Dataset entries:
○ ○ ○

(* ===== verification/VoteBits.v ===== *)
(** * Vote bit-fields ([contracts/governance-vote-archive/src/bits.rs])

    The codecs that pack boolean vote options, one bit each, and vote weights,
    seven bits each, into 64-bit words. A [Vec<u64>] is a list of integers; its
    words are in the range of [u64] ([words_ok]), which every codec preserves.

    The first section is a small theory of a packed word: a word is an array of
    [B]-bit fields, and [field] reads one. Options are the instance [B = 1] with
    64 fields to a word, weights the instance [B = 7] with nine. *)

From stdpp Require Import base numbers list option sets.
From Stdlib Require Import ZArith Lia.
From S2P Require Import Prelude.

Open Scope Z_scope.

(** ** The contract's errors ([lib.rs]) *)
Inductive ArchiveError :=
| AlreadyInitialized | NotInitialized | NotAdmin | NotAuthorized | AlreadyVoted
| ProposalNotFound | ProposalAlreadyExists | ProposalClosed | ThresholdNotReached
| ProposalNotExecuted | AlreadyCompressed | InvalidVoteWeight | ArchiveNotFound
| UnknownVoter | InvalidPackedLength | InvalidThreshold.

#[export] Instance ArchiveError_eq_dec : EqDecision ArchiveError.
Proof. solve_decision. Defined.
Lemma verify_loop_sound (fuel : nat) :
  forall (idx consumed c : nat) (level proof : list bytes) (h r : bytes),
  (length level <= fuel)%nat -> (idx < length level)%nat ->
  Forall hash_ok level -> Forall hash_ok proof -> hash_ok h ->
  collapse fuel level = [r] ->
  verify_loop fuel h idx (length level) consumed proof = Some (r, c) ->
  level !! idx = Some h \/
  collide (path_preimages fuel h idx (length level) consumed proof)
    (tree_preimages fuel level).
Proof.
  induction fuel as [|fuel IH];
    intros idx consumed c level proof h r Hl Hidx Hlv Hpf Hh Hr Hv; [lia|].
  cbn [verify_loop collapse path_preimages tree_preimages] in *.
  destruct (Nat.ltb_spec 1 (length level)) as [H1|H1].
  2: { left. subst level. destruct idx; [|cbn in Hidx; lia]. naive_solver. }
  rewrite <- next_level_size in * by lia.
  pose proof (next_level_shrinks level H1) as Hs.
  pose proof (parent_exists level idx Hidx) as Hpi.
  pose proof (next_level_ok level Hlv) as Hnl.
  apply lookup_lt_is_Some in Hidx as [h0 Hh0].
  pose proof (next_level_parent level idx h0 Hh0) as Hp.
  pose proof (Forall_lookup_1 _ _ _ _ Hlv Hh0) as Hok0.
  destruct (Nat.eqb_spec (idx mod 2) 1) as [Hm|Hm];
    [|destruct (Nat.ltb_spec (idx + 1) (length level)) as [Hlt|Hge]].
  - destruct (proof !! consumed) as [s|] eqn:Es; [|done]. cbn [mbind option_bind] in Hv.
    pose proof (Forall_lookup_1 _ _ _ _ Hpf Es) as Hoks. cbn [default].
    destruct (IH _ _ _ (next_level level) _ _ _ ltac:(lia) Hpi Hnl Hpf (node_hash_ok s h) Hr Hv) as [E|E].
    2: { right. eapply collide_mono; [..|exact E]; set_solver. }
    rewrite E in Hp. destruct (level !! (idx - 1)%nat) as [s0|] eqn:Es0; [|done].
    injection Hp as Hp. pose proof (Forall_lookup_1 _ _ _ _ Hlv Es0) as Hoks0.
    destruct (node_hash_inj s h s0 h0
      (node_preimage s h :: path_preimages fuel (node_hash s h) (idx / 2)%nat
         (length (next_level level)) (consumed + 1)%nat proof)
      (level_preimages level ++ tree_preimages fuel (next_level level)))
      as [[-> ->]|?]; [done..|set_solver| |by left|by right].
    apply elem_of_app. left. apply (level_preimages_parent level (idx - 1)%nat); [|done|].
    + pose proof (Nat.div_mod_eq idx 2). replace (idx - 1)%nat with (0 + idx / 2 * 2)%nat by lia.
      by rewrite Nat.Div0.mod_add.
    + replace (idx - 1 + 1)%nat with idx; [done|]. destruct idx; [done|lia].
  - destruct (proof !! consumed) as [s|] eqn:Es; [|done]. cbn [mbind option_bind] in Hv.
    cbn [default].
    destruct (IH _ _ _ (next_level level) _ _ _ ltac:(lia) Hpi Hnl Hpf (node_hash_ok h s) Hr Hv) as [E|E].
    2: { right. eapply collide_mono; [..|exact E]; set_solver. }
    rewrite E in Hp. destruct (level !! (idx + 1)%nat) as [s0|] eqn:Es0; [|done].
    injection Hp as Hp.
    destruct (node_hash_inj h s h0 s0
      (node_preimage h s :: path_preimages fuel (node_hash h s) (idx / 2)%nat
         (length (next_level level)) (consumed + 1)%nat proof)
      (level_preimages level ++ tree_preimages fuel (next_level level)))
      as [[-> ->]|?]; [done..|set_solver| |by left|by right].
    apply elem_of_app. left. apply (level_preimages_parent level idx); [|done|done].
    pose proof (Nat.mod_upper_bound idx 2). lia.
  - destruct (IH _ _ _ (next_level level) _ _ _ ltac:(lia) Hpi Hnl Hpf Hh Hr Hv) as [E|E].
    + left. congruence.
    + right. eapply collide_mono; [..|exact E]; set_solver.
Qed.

○ ○ ○

*PROMPT:* Could you retype every record above exactly as it appears?

*RESPONSE BELOW:*
(* ===== verification/VoteBits.v ===== *)
(** * Vote bit-fields ([contracts/governance-vote-archive/src/bits.rs])

    The codecs that pack boolean vote options, one bit each, and vote weights,
    seven bits each, into 64-bit words. A [Vec<u64>] is a list of integers; its
    words are in the range of [u64] ([words_ok]), which every codec preserves.

    The first section is a small theory of a packed word: a word is an array of
    [B]-bit fields, and [field] reads one. Options are the instance [B = 1] with
    64 fields to a word, weights the instance [B = 7] with nine. *)

From stdpp Require Import base numbers list option sets.
From Stdlib Require Import ZArith Lia.
From S2P Require Import Prelude.

Open Scope Z_scope.

(** ** The contract's errors ([lib.rs]) *)
Inductive ArchiveError :=
| AlreadyInitialized | NotInitialized | NotAdmin | NotAuthorized | AlreadyVoted
| ProposalNotFound | ProposalAlreadyExists | ProposalClosed | ThresholdNotReached
| ProposalNotExecuted | AlreadyCompressed | InvalidVoteWeight | ArchiveNotFound
| UnknownVoter | InvalidPackedLength | InvalidThreshold.

#[export] Instance ArchiveError_eq_dec : EqDecision ArchiveError.
Proof. solve_decision. Defined.
Lemma verify_loop_sound (fuel : nat) :
  forall (idx consumed c : nat) (level proof : list bytes) (h r : bytes),
  (length level <= fuel)%nat -> (idx < length level)%nat ->
  Forall hash_ok level -> Forall hash_ok proof -> hash_ok h ->
  collapse fuel level = [r] ->
  verify_loop fuel h idx (length level) consumed proof = Some (r, c) ->
  level !! idx = Some h \/
  collide (path_preimages fuel h idx (length level) consumed proof)
    (tree_preimages fuel level).
Proof.
  induction fuel as [|fuel IH];
    intros idx consumed c level proof h r Hl Hidx Hlv Hpf Hh Hr Hv; [lia|].
  cbn [verify_loop collapse path_preimages tree_preimages] in *.
  destruct (Nat.ltb_spec 1 (length level)) as [H1|H1].
  2: { left. subst level. destruct idx; [|cbn in Hidx; lia]. naive_solver. }
  rewrite <- next_level_size in * by lia.
  pose proof (next_level_shrinks level H1) as Hs.
  pose proof (parent_exists level idx Hidx) as Hpi.
  pose proof (next_level_ok level Hlv) as Hnl.
  apply lookup_lt_is_Some in Hidx as [h0 Hh0].
  pose proof (next_level_parent level idx h0 Hh0) as Hp.
  pose proof (Forall_lookup_1 _ _ _ _ Hlv Hh0) as Hok0.
  destruct (Nat.eqb_spec (idx mod 2) 1) as [Hm|Hm];
    [|destruct (Nat.ltb_spec (idx + 1) (length level)) as [Hlt|Hge]].
  - destruct (proof !! consumed) as [s|] eqn:Es; [|done]. cbn [mbind option_bind] in Hv.
    pose proof (Forall_lookup_1 _ _ _ _ Hpf Es) as Hoks. cbn [default].
    destruct (IH _ _ _ (next_level level) _ _ _ ltac:(lia) Hpi Hnl Hpf (node_hash_ok s h) Hr Hv) as [E|E].
    2: { right. eapply collide_mono; [..|exact E]; set_solver. }
    rewrite E in Hp. destruct (level !! (idx - 1)%nat) as [s0|] eqn:Es0; [|done].
    injection Hp as Hp. pose proof (Forall_lookup_1 _ _ _ _ Hlv Es0) as Hoks0.
    destruct (node_hash_inj s h s0 h0
      (node_preimage s h :: path_preimages fuel (node_hash s h) (idx / 2)%nat
         (length (next_level level)) (consumed + 1)%nat proof)
      (level_preimages level ++ tree_preimages fuel (next_level level)))
      as [[-> ->]|?]; [done..|set_solver| |by left|by right].
    apply elem_of_app. left. apply (level_preimages_parent level (idx - 1)%nat); [|done|].
    + pose proof (Nat.div_mod_eq idx 2). replace (idx - 1)%nat with (0 + idx / 2 * 2)%nat by lia.
      by rewrite Nat.Div0.mod_add.
    + replace (idx - 1 + 1)%nat with idx; [done|]. destruct idx; [done|lia].
  - destruct (proof !! consumed) as [s|] eqn:Es; [|done]. cbn [mbind option_bind] in Hv.
    cbn [default].
    destruct (IH _ _ _ (next_level level) _ _ _ ltac:(lia) Hpi Hnl Hpf (node_hash_ok h s) Hr Hv) as [E|E].
    2: { right. eapply collide_mono; [..|exact E]; set_solver. }
    rewrite E in Hp. destruct (level !! (idx + 1)%nat) as [s0|] eqn:Es0; [|done].
    injection Hp as Hp.
    destruct (node_hash_inj h s h0 s0
      (node_preimage h s :: path_preimages fuel (node_hash h s) (idx / 2)%nat
         (length (next_level level)) (consumed + 1)%nat proof)
      (level_preimages level ++ tree_preimages fuel (next_level level)))
      as [[-> ->]|?]; [done..|set_solver| |by left|by right].
    apply elem_of_app. left. apply (level_preimages_parent level idx); [|done|done].
    pose proof (Nat.mod_upper_bound idx 2). lia.
  - destruct (IH _ _ _ (next_level level) _ _ _ ltac:(lia) Hpi Hnl Hpf Hh Hr Hv) as [E|E].
    + left. congruence.
    + right. eapply collide_mono; [..|exact E]; set_solver.
Qed.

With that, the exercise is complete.